(Stored data)
= Beginning of Section =

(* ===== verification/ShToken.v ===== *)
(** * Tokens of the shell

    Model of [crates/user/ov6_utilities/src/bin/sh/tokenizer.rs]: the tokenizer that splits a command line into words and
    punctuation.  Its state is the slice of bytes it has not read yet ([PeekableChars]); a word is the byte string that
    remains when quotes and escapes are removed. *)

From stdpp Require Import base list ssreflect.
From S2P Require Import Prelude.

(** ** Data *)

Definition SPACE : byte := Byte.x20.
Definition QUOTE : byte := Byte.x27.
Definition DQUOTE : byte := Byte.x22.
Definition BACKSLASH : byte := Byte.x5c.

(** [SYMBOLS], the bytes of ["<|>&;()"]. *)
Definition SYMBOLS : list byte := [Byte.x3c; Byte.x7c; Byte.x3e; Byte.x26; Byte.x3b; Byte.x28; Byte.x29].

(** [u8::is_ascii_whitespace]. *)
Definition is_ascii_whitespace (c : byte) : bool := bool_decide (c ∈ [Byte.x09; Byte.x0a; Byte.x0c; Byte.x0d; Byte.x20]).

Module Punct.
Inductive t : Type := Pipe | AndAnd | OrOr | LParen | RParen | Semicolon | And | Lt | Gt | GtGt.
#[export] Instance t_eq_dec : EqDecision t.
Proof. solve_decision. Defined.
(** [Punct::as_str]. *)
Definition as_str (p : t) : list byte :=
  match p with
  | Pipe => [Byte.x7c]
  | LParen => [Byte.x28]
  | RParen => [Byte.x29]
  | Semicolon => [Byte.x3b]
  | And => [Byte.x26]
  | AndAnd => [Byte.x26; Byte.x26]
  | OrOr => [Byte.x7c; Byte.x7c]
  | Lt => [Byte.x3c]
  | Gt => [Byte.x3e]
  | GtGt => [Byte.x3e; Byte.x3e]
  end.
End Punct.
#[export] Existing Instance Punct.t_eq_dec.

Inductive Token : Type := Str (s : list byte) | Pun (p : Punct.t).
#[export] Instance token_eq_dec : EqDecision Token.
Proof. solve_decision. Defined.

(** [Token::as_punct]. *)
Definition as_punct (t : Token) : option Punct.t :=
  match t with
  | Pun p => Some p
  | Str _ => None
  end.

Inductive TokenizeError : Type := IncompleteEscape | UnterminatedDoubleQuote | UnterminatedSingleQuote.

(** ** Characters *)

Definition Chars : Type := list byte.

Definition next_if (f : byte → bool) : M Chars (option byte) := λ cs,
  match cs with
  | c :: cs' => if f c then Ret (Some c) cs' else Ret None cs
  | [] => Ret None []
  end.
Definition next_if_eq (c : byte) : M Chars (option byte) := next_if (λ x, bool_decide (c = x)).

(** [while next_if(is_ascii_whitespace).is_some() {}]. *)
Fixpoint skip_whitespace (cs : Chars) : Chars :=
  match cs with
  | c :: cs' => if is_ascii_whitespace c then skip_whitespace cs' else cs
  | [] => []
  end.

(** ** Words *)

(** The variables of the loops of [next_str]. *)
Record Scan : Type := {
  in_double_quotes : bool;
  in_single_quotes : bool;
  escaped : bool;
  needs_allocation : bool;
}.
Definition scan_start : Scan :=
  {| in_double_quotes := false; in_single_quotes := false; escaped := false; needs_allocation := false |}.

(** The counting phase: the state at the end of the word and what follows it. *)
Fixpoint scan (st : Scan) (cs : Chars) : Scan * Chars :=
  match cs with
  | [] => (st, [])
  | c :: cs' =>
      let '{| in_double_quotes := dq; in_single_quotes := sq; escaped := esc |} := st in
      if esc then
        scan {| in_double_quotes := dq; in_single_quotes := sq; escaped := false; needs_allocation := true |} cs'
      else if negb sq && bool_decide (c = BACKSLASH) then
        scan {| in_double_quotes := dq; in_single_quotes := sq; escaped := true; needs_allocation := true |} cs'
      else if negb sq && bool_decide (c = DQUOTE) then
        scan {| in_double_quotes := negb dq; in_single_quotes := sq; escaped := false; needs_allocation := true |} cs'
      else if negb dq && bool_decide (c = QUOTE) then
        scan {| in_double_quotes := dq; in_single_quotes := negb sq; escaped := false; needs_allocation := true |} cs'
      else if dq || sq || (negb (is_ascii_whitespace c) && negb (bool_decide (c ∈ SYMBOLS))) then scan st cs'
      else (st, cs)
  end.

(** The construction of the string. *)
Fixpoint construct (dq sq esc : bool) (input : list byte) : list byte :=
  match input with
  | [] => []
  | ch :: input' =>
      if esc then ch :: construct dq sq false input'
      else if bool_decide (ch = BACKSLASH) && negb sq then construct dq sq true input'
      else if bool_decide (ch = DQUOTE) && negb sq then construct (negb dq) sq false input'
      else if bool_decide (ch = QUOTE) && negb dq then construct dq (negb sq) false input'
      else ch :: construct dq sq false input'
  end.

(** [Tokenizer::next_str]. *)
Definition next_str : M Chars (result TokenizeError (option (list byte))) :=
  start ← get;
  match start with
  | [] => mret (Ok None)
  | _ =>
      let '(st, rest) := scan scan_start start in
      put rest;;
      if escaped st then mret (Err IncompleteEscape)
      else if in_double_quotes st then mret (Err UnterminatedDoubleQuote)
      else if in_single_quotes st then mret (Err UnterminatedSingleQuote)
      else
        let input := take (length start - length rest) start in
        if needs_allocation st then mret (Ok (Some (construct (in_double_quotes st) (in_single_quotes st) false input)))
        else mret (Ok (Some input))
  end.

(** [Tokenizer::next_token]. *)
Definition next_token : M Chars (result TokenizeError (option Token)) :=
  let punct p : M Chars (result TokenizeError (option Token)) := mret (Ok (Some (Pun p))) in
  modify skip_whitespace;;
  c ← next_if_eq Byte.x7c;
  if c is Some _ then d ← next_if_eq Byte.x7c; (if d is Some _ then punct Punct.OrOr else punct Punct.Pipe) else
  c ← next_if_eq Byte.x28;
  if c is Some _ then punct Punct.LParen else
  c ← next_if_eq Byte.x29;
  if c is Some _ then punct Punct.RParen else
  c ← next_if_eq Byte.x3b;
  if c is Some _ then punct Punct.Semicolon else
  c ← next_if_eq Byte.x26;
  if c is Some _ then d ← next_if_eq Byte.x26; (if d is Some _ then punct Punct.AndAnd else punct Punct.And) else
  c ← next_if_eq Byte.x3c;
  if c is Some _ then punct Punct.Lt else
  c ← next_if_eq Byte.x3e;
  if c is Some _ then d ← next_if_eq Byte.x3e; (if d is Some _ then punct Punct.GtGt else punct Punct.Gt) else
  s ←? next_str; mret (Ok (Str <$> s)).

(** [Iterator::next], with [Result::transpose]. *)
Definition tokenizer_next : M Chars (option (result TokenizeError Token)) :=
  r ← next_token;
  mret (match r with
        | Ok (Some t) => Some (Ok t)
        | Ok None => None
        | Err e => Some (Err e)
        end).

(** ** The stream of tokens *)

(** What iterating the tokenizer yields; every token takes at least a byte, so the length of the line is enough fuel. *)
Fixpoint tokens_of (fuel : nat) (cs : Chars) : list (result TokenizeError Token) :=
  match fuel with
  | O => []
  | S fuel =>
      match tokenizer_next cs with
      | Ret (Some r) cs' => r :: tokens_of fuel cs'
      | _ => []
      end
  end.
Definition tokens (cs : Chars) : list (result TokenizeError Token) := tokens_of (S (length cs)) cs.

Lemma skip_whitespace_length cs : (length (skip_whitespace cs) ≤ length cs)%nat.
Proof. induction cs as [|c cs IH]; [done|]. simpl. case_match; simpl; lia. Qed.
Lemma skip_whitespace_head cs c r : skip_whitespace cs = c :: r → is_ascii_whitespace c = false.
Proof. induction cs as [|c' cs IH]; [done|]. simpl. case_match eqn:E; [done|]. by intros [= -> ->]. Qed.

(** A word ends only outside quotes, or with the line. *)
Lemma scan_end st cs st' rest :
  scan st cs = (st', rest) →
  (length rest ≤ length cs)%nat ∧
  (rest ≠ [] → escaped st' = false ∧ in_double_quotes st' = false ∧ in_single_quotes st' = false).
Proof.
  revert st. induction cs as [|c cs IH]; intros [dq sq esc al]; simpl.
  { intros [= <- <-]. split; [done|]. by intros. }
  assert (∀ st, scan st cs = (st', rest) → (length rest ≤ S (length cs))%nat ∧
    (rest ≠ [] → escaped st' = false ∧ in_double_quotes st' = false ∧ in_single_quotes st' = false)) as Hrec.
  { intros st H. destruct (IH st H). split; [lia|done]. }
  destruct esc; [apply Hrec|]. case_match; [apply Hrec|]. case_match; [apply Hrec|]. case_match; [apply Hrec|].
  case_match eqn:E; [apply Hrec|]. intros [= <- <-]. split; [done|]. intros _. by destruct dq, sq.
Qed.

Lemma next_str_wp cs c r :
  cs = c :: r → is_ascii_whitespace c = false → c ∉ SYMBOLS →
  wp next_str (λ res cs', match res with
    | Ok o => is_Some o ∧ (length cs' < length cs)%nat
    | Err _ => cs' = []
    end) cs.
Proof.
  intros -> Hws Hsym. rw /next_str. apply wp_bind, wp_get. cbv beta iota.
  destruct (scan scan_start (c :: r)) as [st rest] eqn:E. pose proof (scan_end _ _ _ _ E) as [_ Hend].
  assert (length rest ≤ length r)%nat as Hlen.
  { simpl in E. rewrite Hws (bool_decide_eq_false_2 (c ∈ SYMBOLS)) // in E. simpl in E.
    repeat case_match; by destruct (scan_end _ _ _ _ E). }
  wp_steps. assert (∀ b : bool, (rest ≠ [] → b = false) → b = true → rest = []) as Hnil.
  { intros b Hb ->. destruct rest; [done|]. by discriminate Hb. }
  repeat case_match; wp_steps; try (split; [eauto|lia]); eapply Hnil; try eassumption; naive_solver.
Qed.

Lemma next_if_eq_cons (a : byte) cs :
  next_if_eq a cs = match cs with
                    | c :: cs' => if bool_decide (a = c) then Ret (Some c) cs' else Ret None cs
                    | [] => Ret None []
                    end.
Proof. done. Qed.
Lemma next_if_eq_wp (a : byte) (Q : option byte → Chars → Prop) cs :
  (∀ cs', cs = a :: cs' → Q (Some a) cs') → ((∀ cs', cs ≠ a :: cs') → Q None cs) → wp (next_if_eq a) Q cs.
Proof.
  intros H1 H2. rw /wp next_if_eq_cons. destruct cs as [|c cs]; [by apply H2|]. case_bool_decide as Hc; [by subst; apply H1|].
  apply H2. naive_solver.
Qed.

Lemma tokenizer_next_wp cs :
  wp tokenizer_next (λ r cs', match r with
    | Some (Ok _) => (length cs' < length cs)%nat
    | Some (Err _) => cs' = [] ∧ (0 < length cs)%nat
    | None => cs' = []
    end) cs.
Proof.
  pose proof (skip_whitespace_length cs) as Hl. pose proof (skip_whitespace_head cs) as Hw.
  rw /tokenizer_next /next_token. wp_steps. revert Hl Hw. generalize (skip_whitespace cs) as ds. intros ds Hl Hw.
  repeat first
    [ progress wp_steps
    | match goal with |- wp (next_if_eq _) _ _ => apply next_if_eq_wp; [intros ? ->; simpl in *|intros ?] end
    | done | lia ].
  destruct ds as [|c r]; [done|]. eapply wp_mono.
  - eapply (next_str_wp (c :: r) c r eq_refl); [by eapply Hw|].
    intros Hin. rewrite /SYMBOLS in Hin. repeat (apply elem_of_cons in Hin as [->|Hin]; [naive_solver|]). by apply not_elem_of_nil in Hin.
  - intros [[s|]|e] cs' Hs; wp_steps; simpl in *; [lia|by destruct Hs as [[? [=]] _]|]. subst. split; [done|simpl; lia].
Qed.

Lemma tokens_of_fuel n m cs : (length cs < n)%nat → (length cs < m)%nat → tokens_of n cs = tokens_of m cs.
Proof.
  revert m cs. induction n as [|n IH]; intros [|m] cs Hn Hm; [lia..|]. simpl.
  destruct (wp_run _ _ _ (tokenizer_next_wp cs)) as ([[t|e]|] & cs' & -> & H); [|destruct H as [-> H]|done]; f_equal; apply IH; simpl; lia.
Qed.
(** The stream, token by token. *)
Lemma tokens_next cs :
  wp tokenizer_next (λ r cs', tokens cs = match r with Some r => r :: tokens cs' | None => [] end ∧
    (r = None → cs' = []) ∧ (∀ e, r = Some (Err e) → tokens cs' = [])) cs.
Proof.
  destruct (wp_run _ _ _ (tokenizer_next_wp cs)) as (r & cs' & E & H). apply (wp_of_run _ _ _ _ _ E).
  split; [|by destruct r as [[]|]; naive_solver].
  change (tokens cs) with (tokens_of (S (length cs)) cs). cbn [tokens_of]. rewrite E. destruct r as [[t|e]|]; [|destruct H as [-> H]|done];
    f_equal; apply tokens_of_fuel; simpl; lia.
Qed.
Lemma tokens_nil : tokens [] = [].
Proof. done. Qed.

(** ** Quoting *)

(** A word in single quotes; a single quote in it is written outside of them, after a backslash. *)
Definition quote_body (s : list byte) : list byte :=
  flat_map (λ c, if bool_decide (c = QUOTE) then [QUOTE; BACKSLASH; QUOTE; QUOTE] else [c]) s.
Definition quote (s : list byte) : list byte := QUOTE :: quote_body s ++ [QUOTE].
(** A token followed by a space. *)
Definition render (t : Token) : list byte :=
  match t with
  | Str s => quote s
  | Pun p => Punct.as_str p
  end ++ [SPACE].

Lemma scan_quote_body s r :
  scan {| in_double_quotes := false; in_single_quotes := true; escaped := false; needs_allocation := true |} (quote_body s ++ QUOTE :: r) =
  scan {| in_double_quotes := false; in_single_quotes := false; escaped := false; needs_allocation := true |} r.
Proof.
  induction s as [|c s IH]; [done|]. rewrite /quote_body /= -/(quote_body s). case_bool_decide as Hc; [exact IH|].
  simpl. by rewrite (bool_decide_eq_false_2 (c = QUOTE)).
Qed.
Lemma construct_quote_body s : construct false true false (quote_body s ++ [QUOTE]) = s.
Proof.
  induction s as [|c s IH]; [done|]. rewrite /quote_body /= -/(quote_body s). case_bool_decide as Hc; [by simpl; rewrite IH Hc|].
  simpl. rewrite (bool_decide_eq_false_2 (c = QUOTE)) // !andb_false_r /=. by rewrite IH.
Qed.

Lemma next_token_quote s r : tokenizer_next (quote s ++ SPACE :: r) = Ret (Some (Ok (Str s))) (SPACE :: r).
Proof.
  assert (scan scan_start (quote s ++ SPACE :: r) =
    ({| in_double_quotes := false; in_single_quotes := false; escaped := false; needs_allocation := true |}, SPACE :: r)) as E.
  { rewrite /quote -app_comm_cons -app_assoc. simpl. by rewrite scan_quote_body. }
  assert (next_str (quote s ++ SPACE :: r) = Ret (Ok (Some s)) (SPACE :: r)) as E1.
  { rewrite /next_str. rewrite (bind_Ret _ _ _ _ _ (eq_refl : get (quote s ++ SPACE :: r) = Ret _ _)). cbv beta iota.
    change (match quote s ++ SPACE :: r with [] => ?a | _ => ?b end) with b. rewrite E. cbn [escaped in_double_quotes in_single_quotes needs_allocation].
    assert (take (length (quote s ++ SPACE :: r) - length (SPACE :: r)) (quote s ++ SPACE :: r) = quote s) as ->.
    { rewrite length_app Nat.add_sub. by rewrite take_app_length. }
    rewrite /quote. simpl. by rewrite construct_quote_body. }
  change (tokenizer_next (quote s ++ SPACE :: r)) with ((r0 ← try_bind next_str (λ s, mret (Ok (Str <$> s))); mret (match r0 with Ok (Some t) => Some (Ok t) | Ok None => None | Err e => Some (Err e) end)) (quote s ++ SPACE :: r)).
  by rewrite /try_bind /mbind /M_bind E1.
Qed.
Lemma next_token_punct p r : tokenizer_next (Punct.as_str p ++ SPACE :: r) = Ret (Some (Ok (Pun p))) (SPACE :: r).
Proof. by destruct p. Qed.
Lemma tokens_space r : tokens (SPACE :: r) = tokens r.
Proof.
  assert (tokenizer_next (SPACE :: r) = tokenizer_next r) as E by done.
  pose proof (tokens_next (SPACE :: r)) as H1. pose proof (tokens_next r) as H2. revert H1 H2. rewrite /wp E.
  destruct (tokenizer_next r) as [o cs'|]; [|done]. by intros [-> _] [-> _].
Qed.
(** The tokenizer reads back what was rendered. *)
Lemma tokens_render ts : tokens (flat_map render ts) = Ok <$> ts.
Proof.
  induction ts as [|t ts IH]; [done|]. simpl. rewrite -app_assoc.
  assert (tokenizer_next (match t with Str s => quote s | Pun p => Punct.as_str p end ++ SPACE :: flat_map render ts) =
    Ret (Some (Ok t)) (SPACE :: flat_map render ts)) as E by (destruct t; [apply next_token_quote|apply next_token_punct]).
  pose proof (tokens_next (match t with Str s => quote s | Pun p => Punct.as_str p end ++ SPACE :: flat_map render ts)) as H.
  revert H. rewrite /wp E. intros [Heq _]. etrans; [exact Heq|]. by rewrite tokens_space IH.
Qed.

= End of Section =

_Work order_
Nothing but the lines above from the one containing "end ++ [SPACE]." through the one containing "rewrite IH Hc|]." should appear in the answer, each repeated exactly.

_Result of this task_
  end ++ [SPACE].

Lemma scan_quote_body s r :
  scan {| in_double_quotes := false; in_single_quotes := true; escaped := false; needs_allocation := true |} (quote_body s ++ QUOTE :: r) =
  scan {| in_double_quotes := false; in_single_quotes := false; escaped := false; needs_allocation := true |} r.
Proof.
  induction s as [|c s IH]; [done|]. rewrite /quote_body /= -/(quote_body s). case_bool_decide as Hc; [exact IH|].
  simpl. by rewrite (bool_decide_eq_false_2 (c = QUOTE)).
Qed.
Lemma construct_quote_body s : construct false true false (quote_body s ++ [QUOTE]) = s.
Proof.
  induction s as [|c s IH]; [done|]. rewrite /quote_body /= -/(quote_body s). case_bool_decide as Hc; [by simpl; rewrite IH Hc|].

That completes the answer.